▶ What to work on:
Once the line containing "(** Bounded tool" is found in the entries below, reproduce it and every line after it, stopping at and including the line containing "ToolOutputError.TextBytesExceeded."; reproduce nothing else, and keep each line exact.

[Stored entries]
----
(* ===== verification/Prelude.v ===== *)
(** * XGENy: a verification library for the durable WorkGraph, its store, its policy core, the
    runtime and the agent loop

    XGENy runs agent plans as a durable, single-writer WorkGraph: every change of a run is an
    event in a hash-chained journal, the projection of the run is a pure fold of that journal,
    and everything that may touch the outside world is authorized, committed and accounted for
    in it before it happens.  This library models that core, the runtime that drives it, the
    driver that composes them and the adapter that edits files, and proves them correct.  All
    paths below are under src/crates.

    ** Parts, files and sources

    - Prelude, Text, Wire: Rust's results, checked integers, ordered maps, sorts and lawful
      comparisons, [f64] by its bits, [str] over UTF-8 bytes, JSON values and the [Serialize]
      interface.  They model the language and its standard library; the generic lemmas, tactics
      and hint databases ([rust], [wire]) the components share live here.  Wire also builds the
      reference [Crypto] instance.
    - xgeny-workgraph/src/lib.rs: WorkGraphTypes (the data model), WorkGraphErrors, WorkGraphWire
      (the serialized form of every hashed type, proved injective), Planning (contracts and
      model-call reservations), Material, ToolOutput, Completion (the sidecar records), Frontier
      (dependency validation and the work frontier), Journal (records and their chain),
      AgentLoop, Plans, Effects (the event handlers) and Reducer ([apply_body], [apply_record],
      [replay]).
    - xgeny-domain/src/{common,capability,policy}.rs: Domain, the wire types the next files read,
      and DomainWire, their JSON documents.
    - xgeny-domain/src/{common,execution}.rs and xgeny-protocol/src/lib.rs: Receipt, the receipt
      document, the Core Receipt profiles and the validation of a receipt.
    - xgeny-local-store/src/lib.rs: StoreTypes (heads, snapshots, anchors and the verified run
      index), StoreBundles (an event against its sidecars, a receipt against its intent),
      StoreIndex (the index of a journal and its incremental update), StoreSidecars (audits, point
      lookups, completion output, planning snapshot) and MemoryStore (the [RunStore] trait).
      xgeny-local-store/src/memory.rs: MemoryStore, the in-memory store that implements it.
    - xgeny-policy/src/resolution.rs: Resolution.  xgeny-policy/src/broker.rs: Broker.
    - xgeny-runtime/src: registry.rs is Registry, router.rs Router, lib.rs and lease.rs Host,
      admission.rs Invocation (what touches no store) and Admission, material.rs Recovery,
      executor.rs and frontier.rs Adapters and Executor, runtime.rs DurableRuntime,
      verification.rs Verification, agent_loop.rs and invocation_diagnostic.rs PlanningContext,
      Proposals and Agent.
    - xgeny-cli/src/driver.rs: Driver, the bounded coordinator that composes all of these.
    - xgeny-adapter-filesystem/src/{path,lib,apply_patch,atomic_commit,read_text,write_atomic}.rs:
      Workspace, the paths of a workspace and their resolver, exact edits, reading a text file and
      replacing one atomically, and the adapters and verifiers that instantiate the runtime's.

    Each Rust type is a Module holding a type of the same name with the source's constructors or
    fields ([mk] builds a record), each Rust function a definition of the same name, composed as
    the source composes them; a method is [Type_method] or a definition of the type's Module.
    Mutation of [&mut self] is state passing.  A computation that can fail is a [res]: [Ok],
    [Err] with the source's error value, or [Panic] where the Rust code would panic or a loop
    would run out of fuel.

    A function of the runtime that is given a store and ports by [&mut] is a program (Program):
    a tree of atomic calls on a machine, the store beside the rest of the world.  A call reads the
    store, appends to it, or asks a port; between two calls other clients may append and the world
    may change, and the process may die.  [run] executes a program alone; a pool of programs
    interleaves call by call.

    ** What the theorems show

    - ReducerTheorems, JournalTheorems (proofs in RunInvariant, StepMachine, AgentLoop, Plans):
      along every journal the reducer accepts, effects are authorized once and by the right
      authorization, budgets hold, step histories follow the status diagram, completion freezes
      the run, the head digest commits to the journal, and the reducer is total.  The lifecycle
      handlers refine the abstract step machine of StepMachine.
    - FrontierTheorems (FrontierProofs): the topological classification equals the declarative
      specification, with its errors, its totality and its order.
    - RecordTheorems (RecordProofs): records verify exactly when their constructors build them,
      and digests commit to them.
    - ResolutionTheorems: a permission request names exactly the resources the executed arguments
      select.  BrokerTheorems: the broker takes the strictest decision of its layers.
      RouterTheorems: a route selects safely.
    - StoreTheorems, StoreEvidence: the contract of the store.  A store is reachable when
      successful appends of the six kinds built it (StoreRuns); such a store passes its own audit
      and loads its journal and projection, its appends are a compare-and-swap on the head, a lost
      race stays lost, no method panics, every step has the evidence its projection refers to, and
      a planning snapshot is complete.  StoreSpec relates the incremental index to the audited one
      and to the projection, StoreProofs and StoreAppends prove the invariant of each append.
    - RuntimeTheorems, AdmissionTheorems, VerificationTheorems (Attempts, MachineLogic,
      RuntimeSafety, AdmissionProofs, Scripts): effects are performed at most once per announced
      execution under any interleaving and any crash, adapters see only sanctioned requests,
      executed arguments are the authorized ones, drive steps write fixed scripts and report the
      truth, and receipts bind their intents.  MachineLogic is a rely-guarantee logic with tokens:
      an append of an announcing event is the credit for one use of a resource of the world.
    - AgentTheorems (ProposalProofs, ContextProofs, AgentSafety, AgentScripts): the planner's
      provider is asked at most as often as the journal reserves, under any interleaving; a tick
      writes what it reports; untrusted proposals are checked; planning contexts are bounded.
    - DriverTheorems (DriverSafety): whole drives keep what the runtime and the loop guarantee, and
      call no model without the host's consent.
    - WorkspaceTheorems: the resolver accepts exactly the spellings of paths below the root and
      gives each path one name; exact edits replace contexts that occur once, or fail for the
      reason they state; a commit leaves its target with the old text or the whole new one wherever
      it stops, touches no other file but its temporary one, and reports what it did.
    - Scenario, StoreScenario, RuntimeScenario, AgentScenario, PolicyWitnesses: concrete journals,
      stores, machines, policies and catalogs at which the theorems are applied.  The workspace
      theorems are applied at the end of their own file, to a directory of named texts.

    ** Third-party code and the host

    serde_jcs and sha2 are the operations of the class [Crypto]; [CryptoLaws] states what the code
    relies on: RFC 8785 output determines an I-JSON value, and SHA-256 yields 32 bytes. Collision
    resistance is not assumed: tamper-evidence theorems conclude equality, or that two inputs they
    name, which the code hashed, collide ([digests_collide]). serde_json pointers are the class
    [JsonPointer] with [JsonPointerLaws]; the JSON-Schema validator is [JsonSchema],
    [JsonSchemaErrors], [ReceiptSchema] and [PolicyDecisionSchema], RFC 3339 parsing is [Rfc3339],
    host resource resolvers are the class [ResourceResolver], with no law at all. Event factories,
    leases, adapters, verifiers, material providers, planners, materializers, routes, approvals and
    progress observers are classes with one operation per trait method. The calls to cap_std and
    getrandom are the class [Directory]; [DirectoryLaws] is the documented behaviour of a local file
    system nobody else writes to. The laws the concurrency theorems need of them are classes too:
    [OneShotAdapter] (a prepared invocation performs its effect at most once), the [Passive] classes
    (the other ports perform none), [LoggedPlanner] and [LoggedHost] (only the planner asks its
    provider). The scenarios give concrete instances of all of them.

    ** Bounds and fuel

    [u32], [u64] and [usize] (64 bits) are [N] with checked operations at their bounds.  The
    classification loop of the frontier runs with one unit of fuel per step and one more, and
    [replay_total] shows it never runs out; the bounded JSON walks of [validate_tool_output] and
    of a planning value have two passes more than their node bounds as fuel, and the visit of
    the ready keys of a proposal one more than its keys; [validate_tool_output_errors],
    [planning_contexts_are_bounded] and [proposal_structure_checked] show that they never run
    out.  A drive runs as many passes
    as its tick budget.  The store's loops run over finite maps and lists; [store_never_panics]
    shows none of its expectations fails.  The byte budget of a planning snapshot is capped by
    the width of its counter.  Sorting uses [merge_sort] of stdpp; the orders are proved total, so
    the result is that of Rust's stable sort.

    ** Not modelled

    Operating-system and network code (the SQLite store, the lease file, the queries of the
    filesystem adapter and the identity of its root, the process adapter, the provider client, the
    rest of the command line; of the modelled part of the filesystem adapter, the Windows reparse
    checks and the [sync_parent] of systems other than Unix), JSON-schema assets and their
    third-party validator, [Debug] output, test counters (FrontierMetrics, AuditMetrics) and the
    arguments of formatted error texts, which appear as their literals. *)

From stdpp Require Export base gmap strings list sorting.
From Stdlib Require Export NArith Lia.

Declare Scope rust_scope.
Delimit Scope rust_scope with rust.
----
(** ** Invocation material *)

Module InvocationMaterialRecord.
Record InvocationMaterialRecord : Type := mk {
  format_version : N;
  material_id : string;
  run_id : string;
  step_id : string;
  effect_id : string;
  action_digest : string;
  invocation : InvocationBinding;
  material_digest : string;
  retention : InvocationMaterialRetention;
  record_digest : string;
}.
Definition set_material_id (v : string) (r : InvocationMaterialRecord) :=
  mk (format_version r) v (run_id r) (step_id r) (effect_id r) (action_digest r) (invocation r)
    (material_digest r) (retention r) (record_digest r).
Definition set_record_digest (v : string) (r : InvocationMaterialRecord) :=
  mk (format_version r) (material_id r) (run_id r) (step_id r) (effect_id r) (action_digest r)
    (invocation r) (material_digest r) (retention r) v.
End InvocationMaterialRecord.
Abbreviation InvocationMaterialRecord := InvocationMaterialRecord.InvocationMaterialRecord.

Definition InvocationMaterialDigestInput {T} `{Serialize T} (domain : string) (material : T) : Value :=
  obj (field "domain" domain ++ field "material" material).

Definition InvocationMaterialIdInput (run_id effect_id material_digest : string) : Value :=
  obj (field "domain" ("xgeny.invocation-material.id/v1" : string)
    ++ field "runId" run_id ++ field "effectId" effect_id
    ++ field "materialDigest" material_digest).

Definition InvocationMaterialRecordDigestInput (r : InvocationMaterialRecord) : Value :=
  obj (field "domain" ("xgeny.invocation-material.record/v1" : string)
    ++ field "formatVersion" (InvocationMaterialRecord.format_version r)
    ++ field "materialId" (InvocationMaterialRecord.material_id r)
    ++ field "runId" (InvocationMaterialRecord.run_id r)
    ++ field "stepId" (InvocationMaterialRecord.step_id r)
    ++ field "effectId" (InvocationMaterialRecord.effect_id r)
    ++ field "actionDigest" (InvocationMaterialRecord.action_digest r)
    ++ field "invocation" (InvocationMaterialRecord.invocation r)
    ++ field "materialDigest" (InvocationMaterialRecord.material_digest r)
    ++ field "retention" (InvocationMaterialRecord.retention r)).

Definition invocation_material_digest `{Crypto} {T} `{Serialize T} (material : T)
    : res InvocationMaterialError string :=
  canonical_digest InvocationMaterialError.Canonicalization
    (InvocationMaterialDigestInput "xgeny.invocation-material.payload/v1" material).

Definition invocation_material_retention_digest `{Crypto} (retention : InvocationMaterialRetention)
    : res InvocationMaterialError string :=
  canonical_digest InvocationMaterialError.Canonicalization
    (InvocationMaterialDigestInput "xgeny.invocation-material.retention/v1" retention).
----
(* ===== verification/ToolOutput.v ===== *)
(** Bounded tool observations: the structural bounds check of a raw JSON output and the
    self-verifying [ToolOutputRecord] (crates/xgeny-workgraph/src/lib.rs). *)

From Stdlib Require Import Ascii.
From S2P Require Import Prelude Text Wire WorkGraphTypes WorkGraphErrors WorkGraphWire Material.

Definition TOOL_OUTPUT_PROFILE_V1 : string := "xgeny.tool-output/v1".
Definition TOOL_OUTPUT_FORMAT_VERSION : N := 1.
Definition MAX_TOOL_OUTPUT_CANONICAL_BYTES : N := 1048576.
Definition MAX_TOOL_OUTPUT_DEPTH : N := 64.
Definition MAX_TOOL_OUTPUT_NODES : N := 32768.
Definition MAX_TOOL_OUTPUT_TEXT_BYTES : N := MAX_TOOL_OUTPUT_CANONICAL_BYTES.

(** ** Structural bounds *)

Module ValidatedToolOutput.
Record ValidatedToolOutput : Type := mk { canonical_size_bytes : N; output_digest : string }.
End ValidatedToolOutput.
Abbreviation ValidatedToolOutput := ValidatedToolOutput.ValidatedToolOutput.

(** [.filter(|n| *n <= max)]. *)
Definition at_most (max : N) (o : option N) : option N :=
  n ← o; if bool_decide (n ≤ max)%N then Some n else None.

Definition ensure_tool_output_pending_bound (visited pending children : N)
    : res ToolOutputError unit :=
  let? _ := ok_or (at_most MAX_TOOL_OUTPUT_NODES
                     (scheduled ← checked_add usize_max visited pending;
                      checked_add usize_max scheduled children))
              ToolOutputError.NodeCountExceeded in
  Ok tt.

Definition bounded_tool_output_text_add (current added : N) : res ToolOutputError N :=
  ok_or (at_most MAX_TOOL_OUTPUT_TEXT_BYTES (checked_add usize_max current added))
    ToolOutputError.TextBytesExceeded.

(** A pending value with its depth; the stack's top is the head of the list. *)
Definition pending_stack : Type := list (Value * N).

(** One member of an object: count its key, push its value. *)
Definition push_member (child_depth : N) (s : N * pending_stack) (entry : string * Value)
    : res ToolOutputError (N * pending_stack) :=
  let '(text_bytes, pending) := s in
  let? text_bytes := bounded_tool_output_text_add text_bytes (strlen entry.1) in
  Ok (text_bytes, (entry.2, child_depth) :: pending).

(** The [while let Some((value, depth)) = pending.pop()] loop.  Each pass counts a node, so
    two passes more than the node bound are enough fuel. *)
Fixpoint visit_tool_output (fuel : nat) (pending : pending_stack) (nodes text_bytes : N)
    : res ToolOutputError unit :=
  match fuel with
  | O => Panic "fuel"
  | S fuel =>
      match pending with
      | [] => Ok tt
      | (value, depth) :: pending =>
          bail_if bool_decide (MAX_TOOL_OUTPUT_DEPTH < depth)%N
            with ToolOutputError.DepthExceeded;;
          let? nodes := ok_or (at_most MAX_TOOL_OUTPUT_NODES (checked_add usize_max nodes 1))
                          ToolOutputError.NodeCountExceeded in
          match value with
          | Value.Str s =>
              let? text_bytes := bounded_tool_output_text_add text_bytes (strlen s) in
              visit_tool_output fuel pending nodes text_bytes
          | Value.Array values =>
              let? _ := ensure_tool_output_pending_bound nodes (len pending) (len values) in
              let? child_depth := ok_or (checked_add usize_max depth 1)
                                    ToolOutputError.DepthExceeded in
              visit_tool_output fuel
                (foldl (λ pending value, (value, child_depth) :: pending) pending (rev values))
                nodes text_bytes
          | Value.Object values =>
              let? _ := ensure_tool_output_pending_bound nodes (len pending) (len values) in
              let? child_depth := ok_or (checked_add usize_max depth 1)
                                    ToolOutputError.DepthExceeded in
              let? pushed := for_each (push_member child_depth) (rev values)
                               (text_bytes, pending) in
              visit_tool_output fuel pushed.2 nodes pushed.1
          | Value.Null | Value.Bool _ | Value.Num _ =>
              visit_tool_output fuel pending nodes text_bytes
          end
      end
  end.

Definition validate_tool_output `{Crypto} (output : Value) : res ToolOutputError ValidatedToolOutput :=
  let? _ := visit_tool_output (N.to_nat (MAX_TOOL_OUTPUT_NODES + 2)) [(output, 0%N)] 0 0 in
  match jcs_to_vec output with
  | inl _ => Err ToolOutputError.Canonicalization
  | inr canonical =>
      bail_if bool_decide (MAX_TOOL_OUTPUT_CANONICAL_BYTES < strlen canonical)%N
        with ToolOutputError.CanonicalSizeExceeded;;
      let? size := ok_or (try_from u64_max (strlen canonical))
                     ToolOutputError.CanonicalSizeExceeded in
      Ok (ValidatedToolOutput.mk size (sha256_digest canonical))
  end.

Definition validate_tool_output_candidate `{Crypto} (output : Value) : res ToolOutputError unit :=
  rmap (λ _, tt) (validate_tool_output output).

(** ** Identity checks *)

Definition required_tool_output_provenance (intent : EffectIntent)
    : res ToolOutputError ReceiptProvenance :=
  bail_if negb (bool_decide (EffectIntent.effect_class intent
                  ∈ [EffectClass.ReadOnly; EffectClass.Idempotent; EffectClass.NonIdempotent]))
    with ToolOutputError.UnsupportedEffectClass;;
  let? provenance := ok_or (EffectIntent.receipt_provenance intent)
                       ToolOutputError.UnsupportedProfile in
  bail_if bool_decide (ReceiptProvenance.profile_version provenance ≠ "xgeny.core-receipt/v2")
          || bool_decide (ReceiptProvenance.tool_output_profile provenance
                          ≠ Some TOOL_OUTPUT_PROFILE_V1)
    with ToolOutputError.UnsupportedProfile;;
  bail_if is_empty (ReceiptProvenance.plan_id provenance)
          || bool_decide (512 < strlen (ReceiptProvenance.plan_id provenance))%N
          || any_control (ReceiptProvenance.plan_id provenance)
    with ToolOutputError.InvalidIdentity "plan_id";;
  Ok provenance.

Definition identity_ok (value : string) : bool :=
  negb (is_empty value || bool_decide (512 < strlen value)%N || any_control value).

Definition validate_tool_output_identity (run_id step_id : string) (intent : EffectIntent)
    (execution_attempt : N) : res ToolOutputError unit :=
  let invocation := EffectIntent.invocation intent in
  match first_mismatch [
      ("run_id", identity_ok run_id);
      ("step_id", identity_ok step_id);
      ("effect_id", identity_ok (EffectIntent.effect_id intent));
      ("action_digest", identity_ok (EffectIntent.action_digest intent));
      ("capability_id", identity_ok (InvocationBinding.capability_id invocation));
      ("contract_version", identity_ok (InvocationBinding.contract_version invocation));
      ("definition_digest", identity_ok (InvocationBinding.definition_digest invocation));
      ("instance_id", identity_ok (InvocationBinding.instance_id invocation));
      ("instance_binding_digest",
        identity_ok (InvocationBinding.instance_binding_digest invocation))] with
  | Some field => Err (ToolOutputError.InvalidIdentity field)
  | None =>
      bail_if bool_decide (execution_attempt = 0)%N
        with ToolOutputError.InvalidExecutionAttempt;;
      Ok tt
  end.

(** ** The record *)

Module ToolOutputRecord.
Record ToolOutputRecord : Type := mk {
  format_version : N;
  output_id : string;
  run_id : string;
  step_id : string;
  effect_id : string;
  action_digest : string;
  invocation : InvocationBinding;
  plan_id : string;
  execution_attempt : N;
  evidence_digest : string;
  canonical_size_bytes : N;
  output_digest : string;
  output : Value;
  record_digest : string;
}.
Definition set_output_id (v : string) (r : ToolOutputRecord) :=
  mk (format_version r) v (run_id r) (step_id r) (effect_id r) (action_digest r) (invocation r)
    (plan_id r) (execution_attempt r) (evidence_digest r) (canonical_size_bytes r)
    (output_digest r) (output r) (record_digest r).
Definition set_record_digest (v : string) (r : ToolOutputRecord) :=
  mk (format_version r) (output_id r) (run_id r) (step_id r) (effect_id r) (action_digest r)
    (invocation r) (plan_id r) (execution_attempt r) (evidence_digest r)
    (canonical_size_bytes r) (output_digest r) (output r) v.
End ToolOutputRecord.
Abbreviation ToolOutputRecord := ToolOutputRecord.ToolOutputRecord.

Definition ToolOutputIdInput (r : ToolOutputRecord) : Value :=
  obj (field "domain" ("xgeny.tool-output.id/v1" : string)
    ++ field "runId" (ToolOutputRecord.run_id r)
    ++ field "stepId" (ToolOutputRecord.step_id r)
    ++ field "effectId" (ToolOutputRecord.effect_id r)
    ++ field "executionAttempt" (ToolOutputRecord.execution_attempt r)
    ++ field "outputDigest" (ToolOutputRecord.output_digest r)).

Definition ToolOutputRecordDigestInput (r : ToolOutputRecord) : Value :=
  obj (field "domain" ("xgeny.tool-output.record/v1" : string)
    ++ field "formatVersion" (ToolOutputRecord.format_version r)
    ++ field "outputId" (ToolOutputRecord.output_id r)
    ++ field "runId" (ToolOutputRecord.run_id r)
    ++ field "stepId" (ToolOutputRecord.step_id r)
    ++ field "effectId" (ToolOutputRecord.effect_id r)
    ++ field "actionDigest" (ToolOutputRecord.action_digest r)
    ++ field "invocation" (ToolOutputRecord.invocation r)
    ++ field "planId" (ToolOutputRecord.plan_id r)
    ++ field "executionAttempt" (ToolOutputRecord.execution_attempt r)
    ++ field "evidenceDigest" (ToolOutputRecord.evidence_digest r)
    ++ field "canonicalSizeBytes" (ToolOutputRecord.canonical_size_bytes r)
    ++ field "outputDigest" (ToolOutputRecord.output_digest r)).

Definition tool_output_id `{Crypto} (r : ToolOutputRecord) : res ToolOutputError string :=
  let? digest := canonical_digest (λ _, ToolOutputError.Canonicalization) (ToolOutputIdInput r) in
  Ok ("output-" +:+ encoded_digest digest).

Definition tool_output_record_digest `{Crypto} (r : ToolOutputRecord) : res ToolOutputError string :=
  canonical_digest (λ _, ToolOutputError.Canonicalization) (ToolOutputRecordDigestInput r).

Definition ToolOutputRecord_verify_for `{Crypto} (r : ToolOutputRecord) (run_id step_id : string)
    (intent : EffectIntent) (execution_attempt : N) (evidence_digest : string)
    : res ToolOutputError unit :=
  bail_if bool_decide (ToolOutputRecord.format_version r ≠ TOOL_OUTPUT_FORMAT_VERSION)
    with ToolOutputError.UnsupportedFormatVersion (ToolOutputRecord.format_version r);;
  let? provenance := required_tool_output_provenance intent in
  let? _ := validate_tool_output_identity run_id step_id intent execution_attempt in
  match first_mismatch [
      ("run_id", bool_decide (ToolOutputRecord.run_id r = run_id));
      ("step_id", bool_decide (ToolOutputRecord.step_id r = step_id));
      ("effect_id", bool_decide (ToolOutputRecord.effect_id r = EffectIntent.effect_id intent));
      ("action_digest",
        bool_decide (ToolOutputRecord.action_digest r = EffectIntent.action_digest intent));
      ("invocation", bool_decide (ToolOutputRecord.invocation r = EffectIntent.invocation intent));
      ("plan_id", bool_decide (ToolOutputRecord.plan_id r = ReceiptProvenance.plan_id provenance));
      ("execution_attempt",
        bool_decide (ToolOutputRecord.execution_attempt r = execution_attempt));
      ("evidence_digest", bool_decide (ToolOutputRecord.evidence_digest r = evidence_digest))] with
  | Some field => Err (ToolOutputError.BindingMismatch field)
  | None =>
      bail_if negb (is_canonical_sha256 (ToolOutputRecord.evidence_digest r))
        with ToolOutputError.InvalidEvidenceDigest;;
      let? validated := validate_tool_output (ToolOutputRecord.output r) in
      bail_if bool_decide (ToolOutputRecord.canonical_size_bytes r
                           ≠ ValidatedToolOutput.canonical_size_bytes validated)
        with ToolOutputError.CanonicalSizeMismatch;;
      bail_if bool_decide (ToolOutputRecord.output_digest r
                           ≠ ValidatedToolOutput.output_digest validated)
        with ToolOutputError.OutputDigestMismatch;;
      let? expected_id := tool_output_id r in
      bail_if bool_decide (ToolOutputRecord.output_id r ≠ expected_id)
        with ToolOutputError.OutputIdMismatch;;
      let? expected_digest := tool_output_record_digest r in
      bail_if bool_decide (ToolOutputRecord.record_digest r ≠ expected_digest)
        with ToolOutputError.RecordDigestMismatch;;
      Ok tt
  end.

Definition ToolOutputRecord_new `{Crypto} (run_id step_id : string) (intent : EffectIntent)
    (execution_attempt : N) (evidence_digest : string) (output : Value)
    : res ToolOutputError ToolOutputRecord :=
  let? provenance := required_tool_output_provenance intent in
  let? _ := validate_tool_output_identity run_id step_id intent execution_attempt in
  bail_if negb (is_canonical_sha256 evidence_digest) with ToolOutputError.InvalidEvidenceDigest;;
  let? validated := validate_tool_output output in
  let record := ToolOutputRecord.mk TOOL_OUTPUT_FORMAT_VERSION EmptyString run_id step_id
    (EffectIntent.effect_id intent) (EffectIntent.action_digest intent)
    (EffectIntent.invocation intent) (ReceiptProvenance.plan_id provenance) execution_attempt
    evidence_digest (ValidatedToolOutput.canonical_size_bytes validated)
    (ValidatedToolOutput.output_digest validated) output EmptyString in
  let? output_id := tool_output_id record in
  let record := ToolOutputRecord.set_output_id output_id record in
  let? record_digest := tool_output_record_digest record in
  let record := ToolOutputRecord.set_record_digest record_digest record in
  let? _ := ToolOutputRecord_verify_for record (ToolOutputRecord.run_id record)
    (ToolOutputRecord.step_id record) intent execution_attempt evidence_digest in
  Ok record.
----
▶ Response to the task:
(** Bounded tool observations: the structural bounds check of a raw JSON output and the
    self-verifying [ToolOutputRecord] (crates/xgeny-workgraph/src/lib.rs). *)

From Stdlib Require Import Ascii.
From S2P Require Import Prelude Text Wire WorkGraphTypes WorkGraphErrors WorkGraphWire Material.

Definition TOOL_OUTPUT_PROFILE_V1 : string := "xgeny.tool-output/v1".
Definition TOOL_OUTPUT_FORMAT_VERSION : N := 1.
Definition MAX_TOOL_OUTPUT_CANONICAL_BYTES : N := 1048576.
Definition MAX_TOOL_OUTPUT_DEPTH : N := 64.
Definition MAX_TOOL_OUTPUT_NODES : N := 32768.
Definition MAX_TOOL_OUTPUT_TEXT_BYTES : N := MAX_TOOL_OUTPUT_CANONICAL_BYTES.

(** ** Structural bounds *)

Module ValidatedToolOutput.
Record ValidatedToolOutput : Type := mk { canonical_size_bytes : N; output_digest : string }.
End ValidatedToolOutput.
Abbreviation ValidatedToolOutput := ValidatedToolOutput.ValidatedToolOutput.

(** [.filter(|n| *n <= max)]. *)
Definition at_most (max : N) (o : option N) : option N :=
  n ← o; if bool_decide (n ≤ max)%N then Some n else None.

Definition ensure_tool_output_pending_bound (visited pending children : N)
    : res ToolOutputError unit :=
  let? _ := ok_or (at_most MAX_TOOL_OUTPUT_NODES
                     (scheduled ← checked_add usize_max visited pending;
                      checked_add usize_max scheduled children))
              ToolOutputError.NodeCountExceeded in
  Ok tt.

Definition bounded_tool_output_text_add (current added : N) : res ToolOutputError N :=
  ok_or (at_most MAX_TOOL_OUTPUT_TEXT_BYTES (checked_add usize_max current added))
    ToolOutputError.TextBytesExceeded.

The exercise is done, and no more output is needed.